From Venantius Fortunatus: A Latin Poet in Merovingian Gaul by Judith George

p.2 “This period was one of cultural transition, the Gallo-Romans clinging their traditional Romanitas, the Franks assimilating it with verve and enthusiasm. The impact of a poet of Fortunatus’ calibre and pedigree, an embodiment of the literary tradition they revered, on so susceptible an audience was bound to be strong. Even two generations later, the grandson of Dynamius, a Provencal noble and patron of the poet, composed an epitaph for his grandparents, with pride in their association wjth Fortunatus… his influence can be seen in writers not only in Gaul, but also in Anglo-Saxon England and in Ireland, well into the Middle Ages.”

p. 13 “The nuns of Radegund’s community in Poitiers adopted the Rule of Caesarius, which specified they should learn to read, and spend two hours a day doing so.

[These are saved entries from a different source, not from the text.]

Definition verify_receipt_metadata (r : ObjectReceipt) (m : ObjectMeta) : rres unit :=
  if negb (m_size m =? byte_length r) then Err (Invariant "receipt-backed object has size") else
  if tag_changed (e_tag r) (m_etag m) then Err (Invariant "receipt-backed object ETag changed") else
  if tag_changed (version r) (m_version m) then Err (Invariant "receipt-backed object version changed") else
  Ok tt.

(** * Readers *)

(** The results of the successive [reader.read] calls on a large enough buffer; the end of the list is end of file. *)
Inductive read_event := Data (b : bytes) | ReadErr.

Abbreviation reader := (list read_event).

Inductive fill_error := FRead | FSize.

(** The inner loop: [while filled < part.len()] of [put_hashed_object], with [room = part.len() - filled]. *)
Fixpoint fill (room size : Z) (rd : reader) : outcome fill_error (bytes * Z * reader) :=
  if room =? 0 then Ok ([], size, rd) else
  match rd with
  | [] => Ok ([], size, [])
  | ReadErr :: _ => Err FRead
  | Data [] :: rd => Ok ([], size, rd)
  | Data d :: rd =>
      let n := Z.of_nat (length d) in
      if n <=? room then
        if u64_max <? size + n then Err FSize else
        '(part, size, rd) ← fill (room - n) (size + n) rd;
        mret (d ++ part, size, rd)
      else if u64_max <? size + room then Err FSize else
        Ok (firstn (Z.to_nat room) d, size + room, Data (skipn (Z.to_nat room) d) :: rd)
  end.

(** [reader.read(&mut [0u8; 1])]: the count and nothing else. *)
Definition probe (rd : reader) : option Z :=
  match rd with
  | [] | Data [] :: _ => Some 0
  | Data (_ :: _) :: _ => Some 1
  | ReadErr :: _ => None
  end.

Section Remote.
Context `{Blake3}.

Definition read_receipt (hash : bytes) : prog (option ObjectReceipt) :=
  r ← invoke (CGet (v2_receipt_path hash));
  match r with
  | Ok g =>
      b ← collect "collect receipt" g;
      receipt ← pure (content (receipt_decode b));
      if negb (bool_decide (payload_hash receipt = hash)) then failing "receipt path names payload"
      else mret (Some receipt)
  | Err ONotFound => mret None
  | _ => failing "read receipt"
  end.

Definition create_receipt (receipt : ObjectReceipt) : prog bool :=
  b ← pure (content (receipt_encode receipt));
  r ← invoke (CCreate (v2_receipt_path (payload_hash receipt)) b);
  match r with
  | Ok _ => mret true
  | Err OAlreadyExists =>
      existing ← read_receipt (payload_hash receipt);
      match existing with
      | None => failing "receipt disappeared after AlreadyExists"
      | Some existing =>
          if bool_decide (existing = receipt) then mret false else failing "receipt conflicts with established identity"
      end
  | _ => failing "create receipt"
  end.

Definition verify_receipt_identity (d : ObjectDescriptor) (expected_length : Z) (receipt : ObjectReceipt) : prog unit :=
  if negb (bool_decide (payload_hash receipt = obj_hash d)) || negb (byte_length receipt =? expected_length)
  then failing "receipt does not match requested hash/length" else
  r ← invoke (CHead (v2_object_path (obj_hash d)));
  match r with
  | Ok m => pure (verify_receipt_metadata receipt m)
  | _ => failing "head receipt-backed object"
  end.

(** [while let Some(chunk)]: the hashed bytes and the checked length. *)
Fixpoint receiptless_chunks (hashed : bytes) (length_ : Z) (chunks : list bytes) : rres (bytes * Z) :=
  match chunks with
  | [] => Ok (hashed, length_)
  | c :: chunks =>
      if u64_max <? length_ + Z.of_nat (length c) then Err (Invariant "receipt-less object exceeds u64::MAX")
      else receiptless_chunks (hashed ++ c) (length_ + Z.of_nat (length c)) chunks
  end.

Definition verify_receiptless_object (d : ObjectDescriptor) (path : bytes) : prog ObjectReceipt :=
  r ← invoke (CGet path);
  match r with
  | Ok g =>
      '(hashed, len) ← pure (receiptless_chunks [] 0 (g_chunks g));
      if negb (g_complete g) then failing "stream receipt-less object" else
      if negb (bool_decide (blake3 hashed = obj_hash d)) || negb (len =? m_size (g_meta g))
      then failing "receipt-less object has hash and length" else
      pure (receipt_from_meta d len (g_meta g))
  | _ => failing "read receipt-less object"
  end.

Definition unchanged : ImmutableWriteOutcome :=
  {| payload_created := false; receipt_created := false; payload_bytes_created := 0 |}.

Definition put_immutable_object (d : ObjectDescriptor) (b : bytes) : prog ImmutableWriteOutcome :=
  if negb (bool_decide (of_bytes b = obj_hash d)) then failing "refusing object whose bytes hash to" else
  let len := Z.of_nat (length b) in
  receipt ← read_receipt (obj_hash d);
  match receipt with
  | Some receipt => _ ← verify_receipt_identity d len receipt; mret unchanged
  | None =>
      let path := v2_object_path (obj_hash d) in
      r ← invoke (CCreate path b);
      match r with
      | Ok result =>
          receipt ← pure (receipt_from_put d len result);
          created ← create_receipt receipt;
          mret {| payload_created := true; receipt_created := created; payload_bytes_created := len |}
      | Err OAlreadyExists =>
          receipt ← read_receipt (obj_hash d);
          created ← match receipt with
                    | Some receipt => _ ← verify_receipt_identity d len receipt; mret false
                    | None =>
                        r ← invoke (CGet path);
                        match r with
                        | Ok g =>
                            existing ← collect "collect receipt-less object" g;
                            if negb (bool_decide (of_bytes existing = obj_hash d))
                               || negb (bool_decide (length existing = length b)) || negb (bool_decide (existing = b))
                            then failing "receipt-less object has conflicting bytes" else
                            receipt ← pure (receipt_from_meta d (Z.of_nat (length existing)) (g_meta g));
                            create_receipt receipt
                        | _ => failing "read receipt-less object"
                        end
                    end;
          mret {| payload_created := false; receipt_created := created; payload_bytes_created := 0 |}
      | _ => failing "create immutable object"
      end
  end.

(** * Multipart uploads *)

Definition MULTIPART_PART_SIZE : Z := 5 * 1024 * 1024.
Definition MAX_INFLIGHT_UPLOAD_PARTS : nat := 16.

(** Abort the upload and report the failure, and the abort's when it fails too. *)
Definition abort_upload {A} (u : upload) (what : string) : prog A :=
  r ← invoke (CAbort u);
  match r with
  | Ok _ => failing what
  | _ => abort (Both (Invariant what) (Invariant "abort failed"))
  end.

(** Wait for one part in flight. *)
Definition next_part (u : upload) : prog unit :=
  r ← invoke (CPart u);
  match r with
  | Ok _ => mret tt
  | _ => abort_upload u "blob upload part"
  end.

(** The outer [loop]: one part per round, until a round reads nothing. *)
Fixpoint upload_parts (fuel : nat) (u : upload) (inflight : nat) (size : Z) (rd : reader) : prog (upload * nat * Z) :=
  match fuel with
  | O => Ret Panic
  | S fuel =>
      inflight ← (if (MAX_INFLIGHT_UPLOAD_PARTS <=? inflight)%nat then _ ← next_part u; mret (pred inflight) else mret inflight);
      match fill MULTIPART_PART_SIZE size rd with
      | Err FRead => abort_upload u "blob read"
      | Err FSize => abort_upload u "streamed object exceeds u64::MAX"
      | Panic => Ret Panic
      | Ok (part, size, rd) =>
          if bool_decide (part = []) then mret (u, inflight, size)
          else upload_parts fuel {| u_path := u_path u; u_parts := u_parts u ++ [part] |} (S inflight) size rd
      end
  end.
(* ===== verification/RemoteCapsule.v ===== *)
(** Recovery-capsule generations on the remote,
    [crates/sync-store/src/content_remote.rs]: the publication lock, the latest
    and history refs, and the three publishers. *)

From stdpp Require Import base list gmap numbers strings options.
From Stdlib Require Import ZArith Lia.
From S2P Require Import Prelude RustStd RustText Wire CanonicalJson SeriesMerkle TableLeaf TableRows Capsule CapsuleStream CapsuleTable CapsuleVerify RemoteStore RemoteObjects.

Definition CAPSULE_HISTORY_LIMIT : nat := 3.
Definition CAPSULE_PUBLISH_LOCK_STALE_MICROS : Z := 15 * 60 * 1000000.

Record CapsulePublishOutcome := { po_root : bytes; payloads_uploaded : Z; payloads_total : Z }.

Inductive CapsuleRefVersion := Missing | Present (root : bytes).

#[export] Instance CapsuleRefVersion_eq_dec : EqDecision CapsuleRefVersion.
Proof. solve_decision. Defined.

(** The files of the recovery kit that the crate includes ([include_str!]) and
    publishes with each generation, by name. *)
Class Artifacts := { included : string -> bytes }.

(** * Texts *)

(** [i64::MIN..=i64::MAX] and [saturating_sub]. *)
Definition i64_saturating_sub (a b : Z) : Z := Z.max (- 2 ^ 63) (Z.min (2 ^ 63 - 1) (a - b)).

(** [str::parse::<i64>]. *)
Definition parse_i64 (s : bytes) : option Z :=
  let '(negative, digits) :=
    match s with
    | c :: rest => if bool_decide (c = Byte.x2d) then (true, rest) else if bool_decide (c = Byte.x2b) then (false, rest) else (false, s)
    | [] => (false, [])
    end in
  if bool_decide (digits = []) || negb (forallb is_digit digits) then None else
  let n := fold_left (fun acc c => acc * 10 + (b2z c - 48)) digits 0 in
  let v := if negative : bool then - n else n in
  if is_i64 v then Some v else None.
(* ===== verification/RemoteWriters.v ===== *)
(** What the writers of payloads, packs, locators, publication records and the
    recovery recipe do, whatever the other writers do meanwhile: the
    specifications of the operations of [RemoteObjects] and [RemotePacks] in the
    logic of [RemoteRules]. *)

From stdpp Require Import base list gmap numbers strings option relations options.
From Stdlib Require Import ZArith Lia.
From S2P Require Import Prelude RustStd RustText Wire Tree Manifest CanonicalJson Commit SeriesMerkle Capsule CapsuleVerify RemoteStore RemoteObjects RemoteInvariant RemoteRules SeriesManifest SeriesPack RemotePacks.

(** The replies that end the program. *)
Ltac bad_reply := intros; cbn [reply] in *; repeat match goal with r : outcome _ _ |- _ => destruct r as [?|[]|] end; first [done|congruence].

Section Writers.
#[local] Set Default Proof Using "Type*".
Context `{Blake3} `{JsonParser} `{ManifestSerde}.

Lemma rwp_pure {A} t (r : rres A) (Q : A -> world -> Prop) w : (forall a, r = Ok a -> Q a w) -> rwp t (pure r) (on_ok Q) w.
Proof. apply wp_pure. Qed.

Lemma rwp_ret {A} t (a : A) (Q : A -> world -> Prop) w : Q a w -> rwp t (mret a) (on_ok Q) w.
Proof. done. Qed.

Lemma rwp_mret_bind {A B} t (a : A) (f : A -> prog B) Q w : rwp t (f a) Q w -> rwp t (mret a ≫= f) Q w.
Proof. done. Qed.

Lemma rwp_fail {A} t what (Q : A -> world -> Prop) w : rwp t (failing what) (on_ok Q) w.
Proof. done. Qed.

(** A pure step followed by more. *)
Lemma rwp_let {A B} t (r : rres A) (f : A -> prog B) Q w :
  (forall a, r = Ok a -> rwp t (f a) (on_ok Q) w) -> rwp t (pure r ≫= f) (on_ok Q) w.
Proof. destruct r as [a|e|]; [by intros Hf; apply Hf|done|done]. Qed.

Lemma rwp_collect {B} t what g (f : bytes -> prog B) Q w :
  (g_complete g = true -> rwp t (f (concat (g_chunks g))) (on_ok Q) w) -> rwp t (collect what g ≫= f) (on_ok Q) w.
Proof. unfold collect. destruct (g_complete g); [by intros Hf; apply Hf|done]. Qed.

Lemma content_Ok {A} (r : res A) a : content r = Ok a -> r = Ok a.
Proof. by destruct r as [?|?|]; intros [= ->]. Qed.

(** ** Receipts *)

Lemma read_receipt_spec t h w :
  rwp t (read_receipt h) (on_ok (fun r w' => match r with Some rc => exists po, receipted h po w' /\ backs rc h po | None => True end)) w.
Proof.
  unfold read_receipt. apply rwp_get; [|done|bad_reply].
  intros w1 g o Hr Hi Ho _ Hb. apply rwp_collect. intros Hc. apply rwp_let. intros rc Hrc%content_Ok.
  case_bool_decide as Hh; [|done]. apply rwp_ret.
  destruct (i_receipt _ (i_content _ Hi) h o Ho) as (po & Hpo & ro & r & Hro & Hdr & Hbk).
  rewrite Hb in Hrc by done. rewrite Ho in Hro. injection Hro as <-. rewrite Hdr in Hrc. injection Hrc as ->.
  exists po. split; [|done]. split; [done|]. by exists o, rc.
Qed.

Lemma create_receipt_spec t r h po w :
  wf_receipt r = true -> valid_receipt r = true -> objs w !! v2_object_path h = Some po -> backs r h po ->
  rwp t (create_receipt r) (on_ok (fun _ w' => receipted h po w')) w.
Proof.
  intros Hwf Hv Hpo Hbk. unfold create_receipt. apply rwp_let. intros b Hb%content_Ok.
  assert (Hd : receipt_decode b = Ok r) by (by apply receipt_codec). pose proof Hbk as (Eh & _). rewrite Eh.
  assert (Hst : forall w1, others t w w1 -> objs w1 !! v2_object_path h = Some po).
  { intros w1 Hr. by eapply others_once; [exact Hr|rewrite area_object|]. }
  apply rwp_create; [| | |bad_reply].
  - intros w1 o w2 Hr Hi Hn Hs Hw. eapply keep_receipt; eauto.
  - intros w1 o w2 Hr Hi2 Hn Hs Hiss Hw. apply rwp_ret.
    apply written_changes in Hw as (Hc & Ho & Hob); [|done]. split; [by apply (g_once _ _ _ Hs); [rewrite area_object|auto]|].
    exists o, r. by rewrite Hob.
  - intros w1 o Hr Hi Ho. eapply rwp_bind.
    { eapply rwp_lasting; [apply lasting_once|exact (Hst w1 Hr)|apply read_receipt_spec]. by rewrite area_object. }
    intros [rc|] w2 [Hrc Hpo2]; [|done]. case_bool_decide as Heq; [|done]. apply rwp_ret.
    destruct Hrc as (po2 & Hpo2' & Hb2). destruct Hpo2' as [Hpo2' Hro]. rewrite Hpo2 in Hpo2'. injection Hpo2' as <-. by split.
Qed.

Caesaria, abbess of the convent of St Jean in Arles, advised them: ‘COnstantly read and listen to the holy writings … gather from them previous pearls to hand on your ears, make from them rings and bracelets’… one of the biographies of their founder was written by a nun, Baudonivia, confirms the general practice of more than basic literacy.”

p. 163 “Baudonivia records of Radegund that: “She was always anxious for peace, always concerned with the wellbeing of her country. When there was tension between the kingdoms, since she loved all the kings, she prayed for the life of all and taught us to pray without ceasing for their settled state. When she heard there was any ill feeling between them, she feared with all her being and sent letters to both sides alike, so they would not resort to arms or war between themselves, but should establish peace, and thus the country not come to disaster. Likewise, she directed requests to their chief men that they should give peaceable advice to the high kings, so that, under their government, the wellbeing of the people and country should be improved.”

p. 35 “Panegyric was one of the most important literary genres in public and ceremonial life in the classical world, a vital tool of political communication and negotiation, especially between a ruler and his people. .. the fourth-century panegyrists under the Tetrarchy and the Gallic rhetorical schools that this genre reached a peak in its popularity, its recognized part in cultural life, its wide use as a subtle and influential political tool and in the full exploration of its literary potential.”

p. 59 “the address to Chilperic … was given in a tense political situation, where Fortunatus was playing an active and interventionist role. The formal structure of the genre brought to bear on Chilperic the full prestigious weight of Roman panegyric, playing on the king’s cultural aspirations, and holding up to him a mirror of the ideal statesman, the Christian ruler.”